* _Task_: Please give back only the lines below from the one containing "they have loaded. *)" to the one containing "Definition no_block : string", each repeated word for word, both ends included.

* _Data records_:
(* ===== verification/Comments.v ===== *)
(** * Comments

    [packages/app/models/comments.ts]: grouping the comments of a document into
    threads, the thread above a comment, and the content of a comment draft. *)
From S2P Require Import Prelude.
From S2P Require Import JsString.
From S2P Require Import JsObject.
From S2P Require Import EntityId.
From S2P Require Import BlockTypes.
From S2P Require Import StyledText.
From S2P Require Import BlockConvert.
From S2P Require Import DraftDiff.
From S2P Require Import Walk.

(** A comment as the functions read it: its id and the id it replies to, which the
    daemon leaves empty for a comment on the document itself. *)
Record HMComment : Type := {
  c_id : string;
  c_repliedComment : option string;
  c_author : option string;
  c_content : list HMBlockNode;
}.

Record CommentGroup : Type := {
  cg_comments : list HMComment;
  cg_moreCommentsCount : Z;
  cg_id : string;
}.

(** ** Groups *)

(** The comments that start a group. *)
Definition starts_group (targetCommentId : option string) (comment : HMComment) : bool :=
  match targetCommentId with
  | Some t => bool_decide (c_repliedComment comment = Some t)
  | None => false
  end || (negb (otruthy targetCommentId) && bool_decide (c_repliedComment comment = Some "")).

(** [comments.filter((c) => c.repliedComment === comment.id)] *)
Definition replies (comments : list HMComment) (comment : HMComment) : list HMComment :=
  List.filter (λ c, bool_decide (c_repliedComment c = Some (c_id comment))) comments.

(** The first [while]: follow the only reply; [None] when the fuel runs out. *)
Fixpoint follow_single (fuel : nat) (comments : list HMComment) (comment : HMComment) :
    option (list HMComment) :=
  match replies comments comment with
  | [next] =>
      match fuel with
      | O => None
      | S fuel' => cons next <$> follow_single fuel' comments next
      end
  | _ => Some []
  end.

(** One round of the second [while]: the ids of the replies to a set of ids. *)
Definition next_comment_ids (comments : list HMComment) (ids : list string) : list string :=
  dedup (c_id <$> List.filter (λ c,
    otruthy (c_repliedComment c) && bool_decide (default "" (c_repliedComment c) ∈ ids)) comments).

Definition more_comments (fuel : nat) (comments : list HMComment) (last : HMComment) :
    option (list string) :=
  walk (next_comment_ids comments) id fuel [] [c_id last].

Definition comment_group (fuel : nat) (comments : list HMComment) (comment : HMComment) :
    option CommentGroup :=
  match follow_single fuel comments comment with
  | None => None
  | Some rest =>
      let lastGroupComment := List.last rest comment in
      (λ more, {| cg_comments := comment :: rest;
                  cg_moreCommentsCount := (Z.of_nat (length more) - 1)%Z;
                  cg_id := c_id comment |})
        <$> more_comments fuel comments lastGroupComment
  end.

(** [None] means that a loop has not ended within the fuel. *)
Definition useCommentGroups (fuel : nat) (comments : option (list HMComment))
    (targetCommentId : option string) : option (list CommentGroup) :=
  let cs := default [] comments in
  mapM (comment_group fuel cs) (List.filter (starts_group targetCommentId) cs).

(** ** The thread above a comment *)

Definition find_comment (comments : list HMComment) (id : option string) : option HMComment :=
  List.find (λ c, bool_decide (Some (c_id c) = id)) comments.

(** The [while]: each step puts the parent, or the [undefined] of no parent, first. *)
Fixpoint thread_loop (fuel : nat) (comments : list HMComment) (comment : option HMComment)
    (thread : list (option HMComment)) : option (list (option HMComment)) :=
  match comment with
  | None => Some thread
  | Some c =>
      match fuel with
      | O => None
      | S fuel' =>
          let parent := find_comment comments (c_repliedComment c) in
          thread_loop fuel' comments parent (parent :: thread)
      end
  end.
Definition useCommentReplies (fuel : nat) (comments : list HMComment) (targetCommentId : string) :
    option (list (option HMComment)) :=
  let comment := find_comment comments (Some targetCommentId) in
  thread_loop fuel comments comment [comment].

(** ** Comment drafts *)

(** The attributes that [serverBlockNodesFromEditorBlocks] sets from the block's
    group; an [undefined] list level removes the one that was there. *)
Definition group_attributes (group : option BlockGroup) (attributes : obj string) : obj string :=
  let type := match group with Some g => if truthy (g_type g) then g_type g else "group" | None => "group" end in
  let a1 := oset attributes "childrenType" type in
  let a2 :=
    match group ≫= g_listLevel with
    | Some l => oset a1 "listLevel" l
    | None => odelete a1 "listLevel"
    end in
  match group ≫= g_start with
  | Some n => if (n =? 0)%N then a2 else oset a2 "start" (num_to_str n)
  | None => a2
  end.

Fixpoint serverBlockNode (editor : option PMNode) (block : EditorBlock) : result HMBlockNode :=
  match block with
  | EBlock id _ _ _ children =>
      let childGroup := getBlockGroup editor id in
      let* serverBlock := fromHMBlock block in
      let* kids := map_result (serverBlockNode editor) children in
      Ok (BlockNode
        (Some {| b_id := b_id serverBlock; b_type := b_type serverBlock; b_text := b_text serverBlock;
                 b_ref := b_ref serverBlock; b_annotations := b_annotations serverBlock;
                 b_attributes :=
                   Some (group_attributes childGroup (default [] (b_attributes serverBlock))) |})
        (Some kids))
  end.
Definition serverBlockNodesFromEditorBlocks (editor : option PMNode) (blocks : list EditorBlock) :
    result (list HMBlockNode) :=
  map_result (serverBlockNode editor) blocks.

(** The filter of [onSubmit], which reads [type] and [text] from the block node; a
    node has neither, its block does. *)
Definition node_field_type (n : HMBlockNode) : option string := None.
Definition node_field_text (n : HMBlockNode) : option string := None.
Definition contentWithoutLastEmptyBlock (content : list HMBlockNode) : list HMBlockNode :=
  (imap pair content ≫= λ '(index, block),
    if negb (index =? length content - 1) then [block]
    else if bool_decide (node_field_type block = Some "paragraph") &&
            bool_decide (node_field_text block = Some "") &&
            (length (node_kids block) =? 0)
    then [] else [block]).

(** The comment that [onSubmit] creates. *)
Record NewComment : Type := {
  nc_content : list HMBlockNode;
  nc_target : string;
  nc_repliedComment : option string;
}.
Definition submit_comment `{UrlApi} (editor : option PMNode) (blocks : list EditorBlock)
    (targetDocEid targetDocVersion : string) (targetCommentId : option string) : result NewComment :=
  let* content := serverBlockNodesFromEditorBlocks editor blocks in
  let* target := createHmId "d" targetDocEid
    {| o_version := Some targetDocVersion; o_blockRef := None; o_blockRange := None;
       o_groupPathName := None; o_variants := None; o_latest := None; o_hostname := None |} in
  Ok {| nc_content := contentWithoutLastEmptyBlock content; nc_target := target;
        nc_repliedComment := or_null targetCommentId |}.

(** * Comments: theorems

    Grouping ends on comments whose replies come after what they reply to, and every
    comment of a thread is shown in its group or counted as one more. *)

(** [j] is the id of a reply to the comment [i]. *)
Definition reply_of (comments : list HMComment) (i j : string) : Prop :=
  ∃ c, c ∈ comments ∧ c_repliedComment c = Some i ∧ i ≠ "" ∧ c_id c = j.

(** The comments of a document: distinct ids, and a rank below [n] (such as the
    order of creation) that grows from a comment to its replies. *)
Record comments_ok (comments : list HMComment) (rank : string → nat) (n : nat) : Prop := {
  co_ids : NoDup (c_id <$> comments);
  co_named c : c ∈ comments → c_id c ≠ "";
  co_rank i j : reply_of comments i j → rank i < rank j;
  co_bound c : c ∈ comments → rank (c_id c) < n;
}.

(** A chain of only replies, to its end. *)
Fixpoint only_replies (comments : list HMComment) (c : HMComment) (rest : list HMComment) : Prop :=
  match rest with
  | [] => ∀ d, replies comments c ≠ [d]
  | d :: rest' => replies comments c = [d] ∧ only_replies comments d rest'
  end.

(** A group: its chain, and with the count, as many comments as the thread has. *)
Definition group_ok (comments : list HMComment) (g : CommentGroup) : Prop :=
  ∃ c rest below,
    cg_comments g = c :: rest ∧ cg_id g = c_id c ∧ only_replies comments c rest ∧
    NoDup below ∧ (∀ i, i ∈ below ↔ tc (reply_of comments) (c_id c) i) ∧
    (Z.of_nat (length (cg_comments g)) + cg_moreCommentsCount g = 1 + Z.of_nat (length below))%Z.

Section facts.
Context (comments : list HMComment) (rank : string → nat) (n : nat).
Hypothesis Hok : comments_ok comments rank n.

Lemma elem_of_replies c d :
  d ∈ replies comments c ↔ d ∈ comments ∧ c_repliedComment d = Some (c_id c).
Proof.
  unfold replies. rewrite !list_elem_of_In, List.filter_In, bool_decide_eq_true. done.
Qed.

Lemma reply_of_replies c j :
  c ∈ comments → reply_of comments (c_id c) j ↔ ∃ d, d ∈ replies comments c ∧ c_id d = j.
Proof.
  intros Hc. setoid_rewrite elem_of_replies. unfold reply_of. split.
  - intros (d & ? & ? & _ & ?). eauto.
  - intros (d & [? ?] & ?). exists d. by pose proof (co_named _ _ _ Hok c Hc).
Qed.

Lemma reply_bound i j : reply_of comments i j → rank i < rank j < n.
Proof.
  intros H. split; [by apply (co_rank _ _ _ Hok)|].
  destruct H as (c & Hc & _ & _ & <-). by apply (co_bound _ _ _ Hok).
Qed.

Lemma rank_rtc i j : rtc (reply_of comments) i j → rank i <= rank j.
Proof. induction 1 as [|i k j Hik _ IH]; [done|]. apply reply_bound in Hik. lia. Qed.

Lemma tc_rtc_ne i j : tc (reply_of comments) i j ↔ rtc (reply_of comments) i j ∧ j ≠ i.
Proof.
  split.
  - intros Ht. split; [by apply tc_rtc|]. intros ->.
    inversion Ht as [?? Hr|?? ? Hr Hk]; subst; apply reply_bound in Hr; [lia|].
    apply tc_rtc, rank_rtc in Hk. lia.
  - intros [[->|Ht]%rtc_tc Hne]; done.
Qed.

(** ** Ending *)

Lemma follow_single_total fuel c :
  c ∈ comments → n - rank (c_id c) <= fuel →
  ∃ rest, follow_single fuel comments c = Some rest ∧ only_replies comments c rest ∧
    Forall (λ d, d ∈ comments) rest.
Proof.
  revert c. induction fuel as [|fuel IH]; intros c Hc Hfuel.
  - pose proof (co_bound _ _ _ Hok c Hc). lia.
  - cbn [follow_single]. destruct (replies comments c) as [|d [|e l]] eqn:E.
    + exists []. split_and!; [done| |constructor]. intros d. by rewrite E.
    + assert (d ∈ comments ∧ c_repliedComment d = Some (c_id c)) as [Hd Hrd].
      { apply elem_of_replies. rewrite E. left. }
      assert (reply_of comments (c_id c) (c_id d)) as Hr.
      { apply reply_of_replies; [done|]. exists d. rewrite E. split; [left|done]. }
      apply reply_bound in Hr. destruct (IH d Hd ltac:(lia)) as (rest & -> & Ho & Hf).
      exists (d :: rest). split_and!; [done|by split|by constructor].
    + exists []. split_and!; [done| |constructor]. intros f. by rewrite E.
Qed.

Lemma next_ids_spec l j :
  j ∈ next_comment_ids comments l ↔ ∃ i, i ∈ l ∧ reply_of comments i j.
Proof.
  unfold next_comment_ids, reply_of. rewrite elem_of_dedup, list_elem_of_fmap.
  setoid_rewrite list_elem_of_In at 1. setoid_rewrite List.filter_In.
  setoid_rewrite <- list_elem_of_In. setoid_rewrite andb_true_iff.
  setoid_rewrite bool_decide_eq_true. split.
  - intros (c & -> & Hc & Ht & Hin). destruct (c_repliedComment c) as [i|] eqn:E; [|done].
    apply truthy_spec in Ht. cbn in Hin. exists i. split; [done|]. by exists c.
  - intros (i & Hi & c & Hc & E & Hne & <-). exists c. rewrite E. cbn.
    split; [done|]. split; [done|]. split; [by apply truthy_spec|done].
Qed.

Lemma more_comments_spec fuel c :
  c ∈ comments → n - rank (c_id c) < fuel →
  ∃ ids, more_comments fuel comments c = Some ids ∧ NoDup ids ∧
    ∀ i, i ∈ ids ↔ rtc (reply_of comments) (c_id c) i.
Proof.
  intros Hc Hfuel.
  assert (∀ (l : list string) (b : string), b ∈ id l ↔ ∃ x, x ∈ l ∧ x = b) as Hcontrib by naive_solver.
  destruct (walk_total (next_comment_ids comments) id (reply_of comments) next_ids_spec
    (λ _, True) (λ i, n - rank i) [c_id c]) with (n := fuel) (fuel := fuel) (acc := @nil string) as [ids Hids].
  - intros i j _ H%reply_bound. split; [done|lia].
  - done.
  - intros i ->%list_elem_of_singleton. done.
  - lia.
  - exists ids. split; [exact Hids|]. split; [by eapply walk_NoDup; [constructor|exact Hids]|].
    intros i. rewrite (walk_elem _ _ _ _ next_ids_spec Hcontrib _ _ _ _ Hids). split.
    + intros [?%elem_of_nil|(x & y & ->%list_elem_of_singleton & Hxy & ->)]; done.
    + intros Hr. right. exists (c_id c), i. split; [left|]. done.
Qed.

(** ** Counting *)

Lemma last_cons_default {A} (x d : A) l : List.last (x :: l) d = List.last l x.
Proof.
  revert x d. induction l as [|y l IH]; intros x d; [done|].
  change (List.last (x :: y :: l) d) with (List.last (y :: l) d). by rewrite !IH.
Qed.
(* ===== verification/Groups.v ===== *)
(** * Groups

    [packages/app/models/groups.ts]: publishing a document to a path of a group,
    renaming and removing it, the navigation document of a group (its categories and
    their items) edited through drafts, and the listings of a group's content.  The
    daemon's calls are [DaemonApi.Daemon]; queries are given as functions to the data
    they have loaded. *)
From S2P Require Import Prelude.
From S2P Require Import JsString.
From S2P Require Import JsObject.
From S2P Require Import EntityId.
From S2P Require Import BlockTypes.
From S2P Require Import DraftDiff.
From S2P Require Import DaemonApi.
From S2P Require Import Variants.

(** ** Blocks of a document *)

(** The property of a block node whose block is missing. *)
Definition no_block : string := "Cannot read properties of undefined".

(** [forEachBlockNode]: the callback's accumulated changes, in document order. *)
Section forEach.
Context {A : Type} (callback : A → HMBlockNode → result A).

Fixpoint visitBlockNode (n : HMBlockNode) (acc : A) {struct n} : result A :=
  let* acc1 := callback acc n in
  match n with
  | BlockNode _ None => Ok acc1
  | BlockNode _ (Some children) =>
      (fix go (l : list HMBlockNode) (acc : A) : result A :=
         match l with
         | [] => Ok acc
         | x :: l' => let* acc' := visitBlockNode x acc in go l' acc'
         end) children acc1
  end.
Definition forEachBlockNode (children : option (list HMBlockNode)) (acc : A) : result A :=
  fold_result (λ acc n, visitBlockNode n acc) acc (default [] children).
End forEach.

(** [getBlockNode]: the first node with the id, in document order. *)
Fixpoint find_block_node (blockId : string) (n : HMBlockNode) : result (option HMBlockNode) :=
  match n with
  | BlockNode None _ => Err no_block
  | BlockNode (Some b) children =>
      if String.eqb (b_id b) blockId then Ok (Some n)
      else
        match children with
        | None => Ok None
        | Some l =>
            (fix go (l : list HMBlockNode) : result (option HMBlockNode) :=
               match l with
               | [] => Ok None
               | x :: l' =>
                   let* found := find_block_node blockId x in
                   match found with
                   | Some y => Ok (Some y)
                   | None => go l'
                   end
               end) l
        end
  end.
Fixpoint find_in_nodes (blockId : string) (l : list HMBlockNode) : result (option HMBlockNode) :=
  match l with
  | [] => Ok None
  | x :: l' =>
      let* found := find_block_node blockId x in
      match found with
      | Some y => Ok (Some y)
      | None => find_in_nodes blockId l'
      end
  end.
Definition getBlockNode (blockNodes : option (list HMBlockNode)) (blockId : string) :
    result (option HMBlockNode) :=
  match blockNodes with
  | None => Ok None
  | Some l => find_in_nodes blockId l
  end.

(** [{...block, ref}] and [{...block, text}] *)
Definition with_ref (b : HMBlock) (ref : string) : HMBlock :=
  {| b_id := b_id b; b_type := b_type b; b_text := b_text b; b_ref := Some ref;
     b_annotations := b_annotations b; b_attributes := b_attributes b |}.
Definition with_text (b : HMBlock) (text : string) : HMBlock :=
  {| b_id := b_id b; b_type := b_type b; b_text := Some text; b_ref := b_ref b;
     b_annotations := b_annotations b; b_attributes := b_attributes b |}.

(** The options of an id with one group variant. *)
Definition group_variant_opts (groupId pathName : string) : HmIdOpts :=
  {| o_version := None; o_blockRef := None; o_blockRange := None; o_groupPathName := None;
     o_variants := Some [GroupVariant groupId (Some pathName)]; o_latest := None;
     o_hostname := None |}.

(** [leftSibling: undefined] and [parent: undefined] are sent as empty strings. *)
Definition proto_str (o : option string) : string := default "" o.

(** [children?.at(-1)?.block?.id] *)
Definition last_block_id (children : option (list HMBlockNode)) : option string :=
  (last (default [] children) ≫= node_block) ≫= λ b, Some (b_id b).

(** [createBlockID()], given the number drawn (0 to 100000). *)
Definition createBlockID (drawn : N) : string := num_to_str drawn.

Definition NAVIGATION_TITLE : string := "(HIDDEN) Group Navigation".

Section mutators.
Context `{UrlApi}.

(** The callback of [useRenameGroupDoc]: an embed of the document's old path in the
    group gets a reference to the new path. *)
Definition rename_block (groupId pathName newPathName : string)
    (changes : list DocumentChange) (n : HMBlockNode) : result (list DocumentChange) :=
  match node_block n with
  | None => Err no_block
  | Some b =>
      if negb (String.eqb (b_type b) "embed") then Ok changes
      else
        let* hmId := match b_ref b with Some ref => unpackHmId ref | None => Ok None end in
        match hmId with
        | None => Ok changes
        | Some u =>
            if negb (String.eqb (u_type u) "d") then Ok changes
            else
              match u_variants u with
              | Some [GroupVariant g p] =>
                  if negb (String.eqb g groupId) then Ok changes
                  else if negb (bool_decide (p = Some pathName)) then Ok changes
                  else
                    let* ref := createHmId "d" (undef_str (u_eid u))
                                  (group_variant_opts groupId newPathName) in
                    Ok (changes ++ [ReplaceBlock (with_ref b ref)])
              | _ => Ok changes
              end
        end
  end.
Definition rename_changes (groupId pathName newPathName : string) (doc : HMDocument) :
    result (list DocumentChange) :=
  forEachBlockNode (rename_block groupId pathName newPathName) (d_children doc) [].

* _Task output_:
    they have loaded. *)
From S2P Require Import Prelude.
From S2P Require Import JsString.
From S2P Require Import JsObject.
From S2P Require Import EntityId.
From S2P Require Import BlockTypes.
From S2P Require Import DraftDiff.
From S2P Require Import DaemonApi.
From S2P Require Import Variants.

(** ** Blocks of a document *)

(** The property of a block node whose block is missing. *)
Definition no_block : string := "Cannot read properties of undefined".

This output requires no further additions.